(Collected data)
= = = = = = =
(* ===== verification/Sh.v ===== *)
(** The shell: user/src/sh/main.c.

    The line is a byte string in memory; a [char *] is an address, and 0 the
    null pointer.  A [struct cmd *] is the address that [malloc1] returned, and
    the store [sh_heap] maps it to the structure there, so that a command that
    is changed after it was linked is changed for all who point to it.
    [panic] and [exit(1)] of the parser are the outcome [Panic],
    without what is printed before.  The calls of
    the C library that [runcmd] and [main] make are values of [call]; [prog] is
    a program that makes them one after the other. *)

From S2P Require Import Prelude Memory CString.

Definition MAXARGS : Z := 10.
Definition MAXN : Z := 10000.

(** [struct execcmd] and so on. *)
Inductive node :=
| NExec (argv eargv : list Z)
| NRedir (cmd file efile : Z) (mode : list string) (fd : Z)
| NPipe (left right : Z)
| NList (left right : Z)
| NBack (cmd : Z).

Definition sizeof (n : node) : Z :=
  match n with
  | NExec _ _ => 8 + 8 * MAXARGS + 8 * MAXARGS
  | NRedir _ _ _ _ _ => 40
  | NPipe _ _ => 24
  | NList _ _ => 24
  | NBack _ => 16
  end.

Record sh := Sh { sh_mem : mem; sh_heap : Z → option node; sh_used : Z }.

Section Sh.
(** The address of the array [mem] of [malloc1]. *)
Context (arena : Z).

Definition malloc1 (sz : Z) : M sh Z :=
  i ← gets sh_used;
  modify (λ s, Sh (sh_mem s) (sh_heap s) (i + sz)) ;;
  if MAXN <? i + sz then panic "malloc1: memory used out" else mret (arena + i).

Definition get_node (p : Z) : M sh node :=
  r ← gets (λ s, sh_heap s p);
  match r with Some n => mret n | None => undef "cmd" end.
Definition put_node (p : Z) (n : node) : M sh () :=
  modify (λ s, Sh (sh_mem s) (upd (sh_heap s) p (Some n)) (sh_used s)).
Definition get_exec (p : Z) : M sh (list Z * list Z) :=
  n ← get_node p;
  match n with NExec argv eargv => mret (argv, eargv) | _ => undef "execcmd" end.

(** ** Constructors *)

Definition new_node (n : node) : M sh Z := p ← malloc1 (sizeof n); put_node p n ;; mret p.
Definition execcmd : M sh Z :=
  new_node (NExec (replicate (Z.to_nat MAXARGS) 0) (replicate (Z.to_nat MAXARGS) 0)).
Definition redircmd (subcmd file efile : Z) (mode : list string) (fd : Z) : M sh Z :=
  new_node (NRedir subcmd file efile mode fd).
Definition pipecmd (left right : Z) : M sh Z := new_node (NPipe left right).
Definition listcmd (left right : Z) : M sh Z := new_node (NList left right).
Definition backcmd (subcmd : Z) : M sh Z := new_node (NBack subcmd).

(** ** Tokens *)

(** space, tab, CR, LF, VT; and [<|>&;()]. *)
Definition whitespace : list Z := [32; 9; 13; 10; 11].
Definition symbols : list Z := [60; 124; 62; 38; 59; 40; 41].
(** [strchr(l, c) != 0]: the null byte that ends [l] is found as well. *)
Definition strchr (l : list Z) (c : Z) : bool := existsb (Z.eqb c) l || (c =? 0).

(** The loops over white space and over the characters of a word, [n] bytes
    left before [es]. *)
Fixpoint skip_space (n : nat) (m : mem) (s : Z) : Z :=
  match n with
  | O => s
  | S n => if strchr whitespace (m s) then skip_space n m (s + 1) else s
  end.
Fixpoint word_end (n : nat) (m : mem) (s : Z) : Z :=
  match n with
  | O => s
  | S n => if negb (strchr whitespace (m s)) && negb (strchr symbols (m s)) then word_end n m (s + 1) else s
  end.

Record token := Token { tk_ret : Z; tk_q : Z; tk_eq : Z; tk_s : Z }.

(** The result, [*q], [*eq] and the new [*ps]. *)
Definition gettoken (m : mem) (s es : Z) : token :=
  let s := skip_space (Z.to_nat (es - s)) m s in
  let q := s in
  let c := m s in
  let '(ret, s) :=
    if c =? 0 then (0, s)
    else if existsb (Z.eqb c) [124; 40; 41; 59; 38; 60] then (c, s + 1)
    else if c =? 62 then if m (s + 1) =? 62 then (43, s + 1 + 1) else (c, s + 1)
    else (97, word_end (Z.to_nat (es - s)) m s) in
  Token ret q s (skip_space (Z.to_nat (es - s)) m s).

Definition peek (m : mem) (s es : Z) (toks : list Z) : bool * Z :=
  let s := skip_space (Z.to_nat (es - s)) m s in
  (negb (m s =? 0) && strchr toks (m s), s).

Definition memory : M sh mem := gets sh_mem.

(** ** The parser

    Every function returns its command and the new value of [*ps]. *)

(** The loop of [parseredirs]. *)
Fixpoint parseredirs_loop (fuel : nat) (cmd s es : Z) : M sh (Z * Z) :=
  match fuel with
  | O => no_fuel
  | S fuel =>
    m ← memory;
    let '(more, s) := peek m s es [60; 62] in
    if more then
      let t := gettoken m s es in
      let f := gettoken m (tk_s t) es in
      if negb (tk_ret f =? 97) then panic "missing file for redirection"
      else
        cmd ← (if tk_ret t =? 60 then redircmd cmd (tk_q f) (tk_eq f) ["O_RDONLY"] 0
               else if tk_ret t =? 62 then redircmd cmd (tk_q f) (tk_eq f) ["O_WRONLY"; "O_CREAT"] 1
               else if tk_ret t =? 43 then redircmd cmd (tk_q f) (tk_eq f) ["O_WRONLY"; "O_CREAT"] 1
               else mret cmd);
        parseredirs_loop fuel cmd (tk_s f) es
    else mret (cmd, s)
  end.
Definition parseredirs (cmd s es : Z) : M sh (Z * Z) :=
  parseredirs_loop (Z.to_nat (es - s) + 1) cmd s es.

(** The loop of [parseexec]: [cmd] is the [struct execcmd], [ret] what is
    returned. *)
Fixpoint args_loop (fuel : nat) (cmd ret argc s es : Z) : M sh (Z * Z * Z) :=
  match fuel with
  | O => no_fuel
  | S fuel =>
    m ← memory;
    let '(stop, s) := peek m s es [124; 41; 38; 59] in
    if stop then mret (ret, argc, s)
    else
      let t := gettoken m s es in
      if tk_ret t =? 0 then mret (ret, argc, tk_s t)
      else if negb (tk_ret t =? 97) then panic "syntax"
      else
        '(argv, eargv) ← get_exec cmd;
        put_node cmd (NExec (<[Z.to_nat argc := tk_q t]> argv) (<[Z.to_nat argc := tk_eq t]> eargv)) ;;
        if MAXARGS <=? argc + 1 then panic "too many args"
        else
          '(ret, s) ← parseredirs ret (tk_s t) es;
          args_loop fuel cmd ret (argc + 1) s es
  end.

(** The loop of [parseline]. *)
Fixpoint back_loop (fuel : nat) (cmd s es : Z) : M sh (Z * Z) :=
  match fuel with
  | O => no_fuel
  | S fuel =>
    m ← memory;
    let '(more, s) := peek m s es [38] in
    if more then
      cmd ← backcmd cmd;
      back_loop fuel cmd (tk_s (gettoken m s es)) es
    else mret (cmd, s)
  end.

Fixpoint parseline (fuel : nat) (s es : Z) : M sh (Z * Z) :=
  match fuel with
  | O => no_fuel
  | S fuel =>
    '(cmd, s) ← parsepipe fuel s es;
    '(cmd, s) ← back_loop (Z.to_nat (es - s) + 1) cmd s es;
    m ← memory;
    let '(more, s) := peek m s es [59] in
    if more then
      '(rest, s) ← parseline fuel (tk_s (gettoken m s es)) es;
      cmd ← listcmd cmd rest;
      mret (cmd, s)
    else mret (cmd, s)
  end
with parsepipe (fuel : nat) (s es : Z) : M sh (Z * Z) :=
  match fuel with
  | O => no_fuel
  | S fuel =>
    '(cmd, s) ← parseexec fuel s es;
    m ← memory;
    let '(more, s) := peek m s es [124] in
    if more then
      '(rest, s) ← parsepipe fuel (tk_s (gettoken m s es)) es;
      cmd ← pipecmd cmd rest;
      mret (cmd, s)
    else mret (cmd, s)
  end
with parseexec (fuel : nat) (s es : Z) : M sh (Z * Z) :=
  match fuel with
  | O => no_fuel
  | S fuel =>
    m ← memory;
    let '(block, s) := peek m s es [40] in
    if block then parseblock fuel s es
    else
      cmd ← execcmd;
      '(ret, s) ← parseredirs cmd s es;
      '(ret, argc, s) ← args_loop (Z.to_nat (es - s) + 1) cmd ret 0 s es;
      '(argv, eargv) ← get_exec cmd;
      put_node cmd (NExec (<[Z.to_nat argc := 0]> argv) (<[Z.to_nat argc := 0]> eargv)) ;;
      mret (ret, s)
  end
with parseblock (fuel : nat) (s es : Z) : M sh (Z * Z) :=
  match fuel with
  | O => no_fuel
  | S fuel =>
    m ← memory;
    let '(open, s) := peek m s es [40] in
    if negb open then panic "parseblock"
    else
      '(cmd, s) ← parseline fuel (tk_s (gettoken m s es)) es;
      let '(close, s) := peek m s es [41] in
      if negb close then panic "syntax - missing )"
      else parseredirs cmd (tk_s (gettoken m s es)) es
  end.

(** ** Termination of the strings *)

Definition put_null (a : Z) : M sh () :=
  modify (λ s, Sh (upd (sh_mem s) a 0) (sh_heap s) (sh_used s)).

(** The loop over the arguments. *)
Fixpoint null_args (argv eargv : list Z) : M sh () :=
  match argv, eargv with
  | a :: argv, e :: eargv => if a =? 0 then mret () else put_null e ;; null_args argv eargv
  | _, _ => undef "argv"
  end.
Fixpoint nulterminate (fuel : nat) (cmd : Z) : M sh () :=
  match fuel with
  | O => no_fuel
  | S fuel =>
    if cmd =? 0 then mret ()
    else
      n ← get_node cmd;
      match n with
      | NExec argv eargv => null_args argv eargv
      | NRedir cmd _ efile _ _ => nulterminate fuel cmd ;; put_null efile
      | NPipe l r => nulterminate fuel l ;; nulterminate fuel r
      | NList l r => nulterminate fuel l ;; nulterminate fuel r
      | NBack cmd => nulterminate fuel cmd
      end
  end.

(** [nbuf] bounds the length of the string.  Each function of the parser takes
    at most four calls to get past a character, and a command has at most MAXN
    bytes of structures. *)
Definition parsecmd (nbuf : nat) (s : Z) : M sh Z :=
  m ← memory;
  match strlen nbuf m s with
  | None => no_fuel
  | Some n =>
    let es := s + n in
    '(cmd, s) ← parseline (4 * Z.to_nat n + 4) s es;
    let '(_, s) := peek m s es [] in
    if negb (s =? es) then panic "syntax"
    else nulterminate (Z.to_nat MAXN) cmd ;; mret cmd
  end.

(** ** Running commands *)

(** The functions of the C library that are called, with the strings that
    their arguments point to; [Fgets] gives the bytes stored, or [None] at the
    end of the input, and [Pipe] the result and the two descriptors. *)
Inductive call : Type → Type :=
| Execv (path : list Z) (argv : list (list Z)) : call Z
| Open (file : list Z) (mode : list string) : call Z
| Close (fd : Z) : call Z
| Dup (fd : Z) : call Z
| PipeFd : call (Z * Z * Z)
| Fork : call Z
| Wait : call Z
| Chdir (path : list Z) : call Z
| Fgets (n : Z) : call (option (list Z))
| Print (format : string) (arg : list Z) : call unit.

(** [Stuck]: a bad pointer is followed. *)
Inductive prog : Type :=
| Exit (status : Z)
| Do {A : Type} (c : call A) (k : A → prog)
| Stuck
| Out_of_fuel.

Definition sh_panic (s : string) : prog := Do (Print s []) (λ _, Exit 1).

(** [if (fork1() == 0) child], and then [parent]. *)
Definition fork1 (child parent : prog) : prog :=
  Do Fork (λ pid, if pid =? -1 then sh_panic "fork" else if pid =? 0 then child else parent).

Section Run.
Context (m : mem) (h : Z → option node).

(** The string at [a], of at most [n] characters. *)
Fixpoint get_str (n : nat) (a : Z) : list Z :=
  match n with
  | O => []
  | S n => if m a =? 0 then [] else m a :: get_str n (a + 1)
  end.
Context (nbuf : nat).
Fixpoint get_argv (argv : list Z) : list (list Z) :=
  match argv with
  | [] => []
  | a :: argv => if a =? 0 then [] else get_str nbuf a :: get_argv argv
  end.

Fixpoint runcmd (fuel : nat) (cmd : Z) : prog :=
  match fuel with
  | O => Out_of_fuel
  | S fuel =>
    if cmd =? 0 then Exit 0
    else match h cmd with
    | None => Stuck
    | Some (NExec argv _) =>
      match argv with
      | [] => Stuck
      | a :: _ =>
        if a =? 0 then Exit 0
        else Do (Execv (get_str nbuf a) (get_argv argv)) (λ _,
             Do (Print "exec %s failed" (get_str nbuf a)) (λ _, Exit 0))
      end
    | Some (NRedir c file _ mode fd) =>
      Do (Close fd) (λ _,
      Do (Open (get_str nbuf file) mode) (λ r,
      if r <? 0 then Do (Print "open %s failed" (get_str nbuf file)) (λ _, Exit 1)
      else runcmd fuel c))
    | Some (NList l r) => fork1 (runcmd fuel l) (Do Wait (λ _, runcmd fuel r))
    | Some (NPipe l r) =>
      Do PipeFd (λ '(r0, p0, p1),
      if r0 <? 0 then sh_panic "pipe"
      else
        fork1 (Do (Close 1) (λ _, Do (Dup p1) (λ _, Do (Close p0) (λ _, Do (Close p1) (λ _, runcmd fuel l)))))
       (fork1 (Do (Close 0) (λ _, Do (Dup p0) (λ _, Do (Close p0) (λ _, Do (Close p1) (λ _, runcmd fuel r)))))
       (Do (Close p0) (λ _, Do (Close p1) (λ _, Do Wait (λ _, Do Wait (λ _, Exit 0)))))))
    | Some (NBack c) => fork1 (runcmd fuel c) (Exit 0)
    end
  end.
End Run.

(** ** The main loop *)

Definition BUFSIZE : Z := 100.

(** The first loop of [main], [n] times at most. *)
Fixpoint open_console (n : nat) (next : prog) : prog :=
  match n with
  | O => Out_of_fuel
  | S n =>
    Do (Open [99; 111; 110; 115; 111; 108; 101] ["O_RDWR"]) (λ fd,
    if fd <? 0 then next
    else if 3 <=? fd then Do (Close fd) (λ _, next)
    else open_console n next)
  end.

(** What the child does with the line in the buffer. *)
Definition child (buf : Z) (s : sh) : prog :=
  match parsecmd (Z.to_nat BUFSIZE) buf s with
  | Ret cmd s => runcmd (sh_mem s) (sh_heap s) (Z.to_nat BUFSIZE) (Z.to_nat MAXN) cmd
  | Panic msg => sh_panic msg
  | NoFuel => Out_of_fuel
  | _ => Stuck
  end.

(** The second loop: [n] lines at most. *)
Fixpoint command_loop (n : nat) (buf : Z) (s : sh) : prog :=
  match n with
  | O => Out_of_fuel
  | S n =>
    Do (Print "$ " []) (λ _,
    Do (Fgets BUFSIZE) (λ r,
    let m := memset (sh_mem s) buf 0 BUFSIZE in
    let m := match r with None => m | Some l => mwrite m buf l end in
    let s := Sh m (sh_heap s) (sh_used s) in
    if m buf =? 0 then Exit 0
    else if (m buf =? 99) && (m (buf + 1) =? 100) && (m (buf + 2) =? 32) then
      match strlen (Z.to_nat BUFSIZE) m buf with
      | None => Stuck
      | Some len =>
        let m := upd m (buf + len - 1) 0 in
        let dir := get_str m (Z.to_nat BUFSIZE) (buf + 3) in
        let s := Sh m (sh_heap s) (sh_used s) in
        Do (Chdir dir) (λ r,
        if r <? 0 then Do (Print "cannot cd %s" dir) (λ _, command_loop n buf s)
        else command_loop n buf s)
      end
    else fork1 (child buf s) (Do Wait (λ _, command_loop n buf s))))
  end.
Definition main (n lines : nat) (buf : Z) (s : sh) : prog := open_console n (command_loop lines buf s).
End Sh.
= = = = = = =
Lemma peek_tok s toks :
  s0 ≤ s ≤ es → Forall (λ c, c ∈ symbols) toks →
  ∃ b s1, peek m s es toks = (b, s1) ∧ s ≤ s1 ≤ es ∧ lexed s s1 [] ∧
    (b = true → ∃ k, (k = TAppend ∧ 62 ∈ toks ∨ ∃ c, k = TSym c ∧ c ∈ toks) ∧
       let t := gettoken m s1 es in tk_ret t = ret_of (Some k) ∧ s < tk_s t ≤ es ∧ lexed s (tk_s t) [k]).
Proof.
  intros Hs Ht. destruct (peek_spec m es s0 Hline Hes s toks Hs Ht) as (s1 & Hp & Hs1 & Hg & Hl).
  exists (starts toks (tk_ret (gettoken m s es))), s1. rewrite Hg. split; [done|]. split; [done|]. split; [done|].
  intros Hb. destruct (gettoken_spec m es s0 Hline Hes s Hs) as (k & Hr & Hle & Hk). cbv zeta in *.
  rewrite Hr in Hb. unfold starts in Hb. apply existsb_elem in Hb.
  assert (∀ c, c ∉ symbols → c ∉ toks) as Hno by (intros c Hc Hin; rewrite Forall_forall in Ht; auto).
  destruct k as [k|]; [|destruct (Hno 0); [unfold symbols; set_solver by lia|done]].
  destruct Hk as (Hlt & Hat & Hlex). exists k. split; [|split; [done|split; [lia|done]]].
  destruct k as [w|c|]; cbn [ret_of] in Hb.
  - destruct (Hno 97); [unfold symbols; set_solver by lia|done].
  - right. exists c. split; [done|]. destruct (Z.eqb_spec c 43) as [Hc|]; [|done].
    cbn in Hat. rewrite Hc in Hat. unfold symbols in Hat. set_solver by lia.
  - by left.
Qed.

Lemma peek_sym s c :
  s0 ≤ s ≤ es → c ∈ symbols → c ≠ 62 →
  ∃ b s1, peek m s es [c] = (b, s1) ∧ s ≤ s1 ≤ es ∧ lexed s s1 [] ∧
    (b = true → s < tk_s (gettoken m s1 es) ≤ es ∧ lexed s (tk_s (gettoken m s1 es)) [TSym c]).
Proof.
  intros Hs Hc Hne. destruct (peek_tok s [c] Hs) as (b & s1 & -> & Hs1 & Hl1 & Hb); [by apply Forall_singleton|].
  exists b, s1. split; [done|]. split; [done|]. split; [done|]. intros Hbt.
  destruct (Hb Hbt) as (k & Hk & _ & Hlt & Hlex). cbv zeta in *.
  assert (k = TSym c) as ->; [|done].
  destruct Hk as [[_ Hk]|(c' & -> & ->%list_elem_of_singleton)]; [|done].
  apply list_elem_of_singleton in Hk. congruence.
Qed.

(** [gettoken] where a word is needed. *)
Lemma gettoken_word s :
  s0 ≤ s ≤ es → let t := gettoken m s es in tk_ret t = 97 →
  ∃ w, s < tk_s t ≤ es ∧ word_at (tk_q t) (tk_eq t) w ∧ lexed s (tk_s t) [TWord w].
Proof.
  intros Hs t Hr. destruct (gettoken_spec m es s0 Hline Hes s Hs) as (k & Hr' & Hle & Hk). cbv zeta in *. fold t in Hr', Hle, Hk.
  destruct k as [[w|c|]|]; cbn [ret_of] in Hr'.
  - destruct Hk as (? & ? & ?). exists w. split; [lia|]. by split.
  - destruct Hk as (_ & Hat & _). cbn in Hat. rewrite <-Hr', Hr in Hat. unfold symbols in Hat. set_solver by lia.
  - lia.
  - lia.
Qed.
= = = = = = =
◆ **Work instruction**
Copy out every line in the entries above that holds "left".

◆ **Output of the exercise**
| NPipe (left right : Z)
| NList (left right : Z)
Definition pipecmd (left right : Z) : M sh Z := new_node (NPipe left right).
Definition listcmd (left right : Z) : M sh Z := new_node (NList left right).
    left before [es]. *)
  - by left.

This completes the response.